Flaviemys purvisi said:


> I renewed my QLD permit via the online services 2 weeks ago, "specialised licence" for $330, took 3 minutes, was emailed my new permit right away and printed it off... I also checked the option pleading computer illiteracy so as not to be able to use the online system and they sent me a new hardcopy record book in the mail and I'm to continue doing the old paper copy movememt advices as per the old system. Too easy.

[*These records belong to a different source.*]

(* ===== verification/SecMsg.v ===== *)
(** * Secure messages (shared/os_crypto/shared/msgs.c, bf_op.c, aes_op.c, os_zlib.c)

    [CreateSecMSG] turns a text into the packet that travels between an agent and the
    manager: a header with two counters, an MD5 sum, compression, padding and
    encryption; [ReadSecMSG] undoes it and compares the counters with those of the
    last message of the agent.  The counters are kept in one file per agent, in a
    small model of the file system; the files that are open wait in the linked queue
    of [LinkedQueue] until the thread of [close_fp_main] closes them.

    Blowfish, AES, MD5 and zlib are parameters, the class [Crypto]; what the code
    relies on is the class [CryptoLaws]. *)

From Stdlib Require Import Lia ZArith Ascii String.
From stdpp Require Import base numbers list gmap strings pretty.
From S2P Require Import Prelude LinkedQueue CString StrMap RBTree IpAddr KeyStore.

#[local] Open Scope list_scope.
#[local] Open Scope Z_scope.

Abbreviation bytes := (list ascii).

Definition OS_FLSIZE : nat := 256.
Definition OS_HEADER_SIZE : Z := 128.
Definition OS_MAXSTR : Z := 65536.
Definition maxstr : nat := Z.to_nat OS_MAXSTR.
Definition MSG_OVERHEAD : nat := 32 + 5 + 10 + 4 + 2 * 1.
Definition RIDS_DIR : string := "queue/rids".
Definition SENDER_COUNTER : string := "sender_counter".

Definition W_METH_BLOWFISH : Z := 0.
Definition W_METH_AES : Z := 1.

Definition KS_VALID : Z := 0.
Definition KS_RIDS : Z := 1.
Definition KS_CORRUPT : Z := 2.
Definition KS_ENCKEY : Z := 3.

(** [unsigned int] and [size_t]. *)
Definition u32 (z : Z) : Z := z mod 2 ^ 32.
Definition u64 (z : Z) : Z := z mod 2 ^ 64.

(** ** Files

    A name leads to an inode and an inode to a text.  A stream is the inode it was
    opened on: the code goes back to the start before it writes, and reads only just
    after it opened. *)
Record fsys : Type := mk_fsys {
  fs_dir : gmap string Z;
  fs_data : gmap Z string;
  fs_denied : gset string;
  fs_handles : Z
}.

Definition File_Inode (f : fsys) (path : string) : Z := default 0 (fs_dir f !! path).

Definition fs_text (f : fsys) (ino : Z) : string := default EmptyString (fs_data f !! ino).

(** [wfopen (path, "r+")]. *)
Definition wfopen_rw (f : fsys) (path : string) : option Z * fsys :=
  if bool_decide (path ∈ fs_denied f) then (None, f)
  else match fs_dir f !! path with
       | Some ino => (Some ino, mk_fsys (fs_dir f) (fs_data f) (fs_denied f) (fs_handles f + 1))
       | None => (None, f)
       end.

(** [wfopen (path, "w")]; [new_ino] is the inode of a file that has to be created. *)
Definition wfopen_w (new_ino : gset Z → Z) (f : fsys) (path : string) : option Z * fsys :=
  if bool_decide (path ∈ fs_denied f) then (None, f)
  else
    let ino := default (new_ino (dom (fs_data f))) (fs_dir f !! path) in
    (Some ino, mk_fsys (<[path := ino]> (fs_dir f)) (<[ino := EmptyString]> (fs_data f))
                 (fs_denied f) (fs_handles f + 1)).

Definition fclose (f : fsys) : fsys :=
  mk_fsys (fs_dir f) (fs_data f) (fs_denied f) (fs_handles f - 1).

Definition unlink (f : fsys) (path : string) : fsys :=
  mk_fsys (delete path (fs_dir f)) (fs_data f) (fs_denied f) (fs_handles f).

Fixpoint str_drop (n : nat) (s : string) : string :=
  match n, s with
  | O, _ => s
  | S n, String _ s => str_drop n s
  | S _, EmptyString => EmptyString
  end.

(** What a file holds after [t] was written over its start. *)
Definition overwrite (t s : string) : string := (t +:+ str_drop (String.length t) s)%string.

(** [fseek (fp, 0, SEEK_SET); fprintf (fp, "%u:%u:", global, local); fflush (fp)]. *)
Definition write_counters (f : fsys) (fp : option Z) (g l : Z) : outcome fsys :=
  ino ← c_deref fp;
  let t := (print_u g +:+ ":" +:+ print_u l +:+ ":")%string in
  Ret (mk_fsys (fs_dir f) (<[ino := overwrite t (fs_text f ino)]> (fs_data f)) (fs_denied f)
         (fs_handles f)).

(** The conversion [%u]: the number and what follows it. *)
Definition scan_u (s : string) : option (Z * string) :=
  let t := skip_spaces s in
  let '(neg, t) := match t with
                   | String "-" t' => (true, t')
                   | String "+" t' => (false, t')
                   | _ => (false, t)
                   end in
  let rest := skip_number t in
  if bool_decide (rest = t) then None
  else
    let v := Z.min (2 ^ 64 - 1) (digits_value t 0) in
    Some (u32 (if neg : bool then - v else v), rest).

(** [fscanf (fp, "%u:%u", &g_c, &l_c)], both reset to 0 unless it converts two. *)
Definition scan_counters (s : string) : Z * Z :=
  match scan_u s with
  | Some (g, String ":" t) => match scan_u t with Some (l, _) => (g, l) | None => (0, 0) end
  | _ => (0, 0)
  end.

Definition rids_path (name : string) : string :=
  fst (snprintf OS_FLSIZE (RIDS_DIR +:+ "/" +:+ name)%string).

Definition OS_RemoveCounter (f : fsys) (id : string) : fsys := unlink f (rids_path id).

(** ** Encryption, compression and checksums *)

(** [BF_cbc_encrypt] works on whole blocks of eight bytes; [EVP_encrypt] and
    [EVP_decrypt] are the three calls of [encrypt_AES] and [decrypt_AES], [None] when
    one of them fails; [compress2] and [uncompress] get the size of the destination,
    [None] is an error. *)
Class Crypto : Type := {
  BF_encrypt : string → bytes → bytes;
  BF_decrypt : string → bytes → bytes;
  EVP_encrypt : string → bytes → option bytes;
  EVP_decrypt : string → bytes → option bytes;
  EVP_md5 : bytes → list Z;
  compress2 : bytes → nat → option bytes;
  uncompress : bytes → nat → option bytes
}.

Definition round8 (n : nat) : nat := ((n + 7) / 8 * 8)%nat.

Definition hex_char (d : Z) : ascii :=
  ascii_of_nat (Z.to_nat (if d <? 10 then 48 + d else 87 + d)).

(** [%02x] of every byte. *)
Definition hex (l : list Z) : string :=
  foldr (λ b s, String (hex_char (b / 16)) (String (hex_char (b mod 16)) s)) EmptyString l.

Section operations.
Context {T : Type} `{StrMap loc T} `{Crypto}.
(** The inode of a new file, and the address of a new node of the queue of open files. *)
Context (new_ino : gset Z → Z) (new_node : gset loc → loc).
(** The macro [CLIENT] of the build of the agent, which also makes [isAgent] true. *)
Context (client : bool).

Abbreviation keystore := (keystore (T := T)).

Definition OS_BF_Str (input output : bytes) (charkey : string) (size : Z) (encrypt : bool) :
    outcome (Z * bytes) :=
  let n := Z.to_nat size in
  if encrypt then
    data ← c_slice input 0 n;
    output ← c_store output 0 (BF_encrypt charkey (data ++ replicate (round8 n - n) NUL));
    Ret (1, output)
  else
    data ← c_slice input 0 (round8 n);
    output ← c_store output 0 (take n (BF_decrypt charkey data));
    Ret (1, output).

Definition OS_AES_Str (input output : bytes) (charkey : string) (size : Z) (encrypt : bool) :
    outcome (Z * bytes) :=
  if wrap_int size <? 0 then Stuck OutOfBounds
  else
    data ← c_slice input 0 (Z.to_nat (wrap_int size));
    match (if encrypt then EVP_encrypt charkey data else EVP_decrypt charkey data) with
    | Some d => output ← c_store output 0 d; Ret (Z.of_nat (length d), output)
    | None => Ret (0, output)
    end.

Ugh half your luck. They made me wait 4 and a half months but I finally got it


----------



## mrkos (Oct 23, 2022)

I just got audited by np&w and haven’t exactly been vigilant with my record keeping as I have never heard from them in 17 years of keeping reptiles it threw a spanner in the works and I was able to get two weeks to prepare for their audit in that time I managed to totally transfer over to the new online system and it works really well and super easy It’s a good feeling having everything up to date being an advanced keeper it’s how I will roll from now on. They have changed the system 3 times now typical government idiots let’s hope for the last time.


----------



## Flaviemys purvisi (Oct 23, 2022)

mrkos said:


> I just got audited by np&w and haven’t exactly been vigilant with my record keeping as I have never heard from them in 17 years of keeping reptiles it threw a spanner in the works and I was able to get two weeks to prepare for their audit in that time I managed to totally transfer over to the new online system and it works really well and super easy It’s a good feeling having everything up to date being an advanced keeper it’s how I will roll from now on. They have changed the system 3 times now typical government idiots let’s hope for the last time.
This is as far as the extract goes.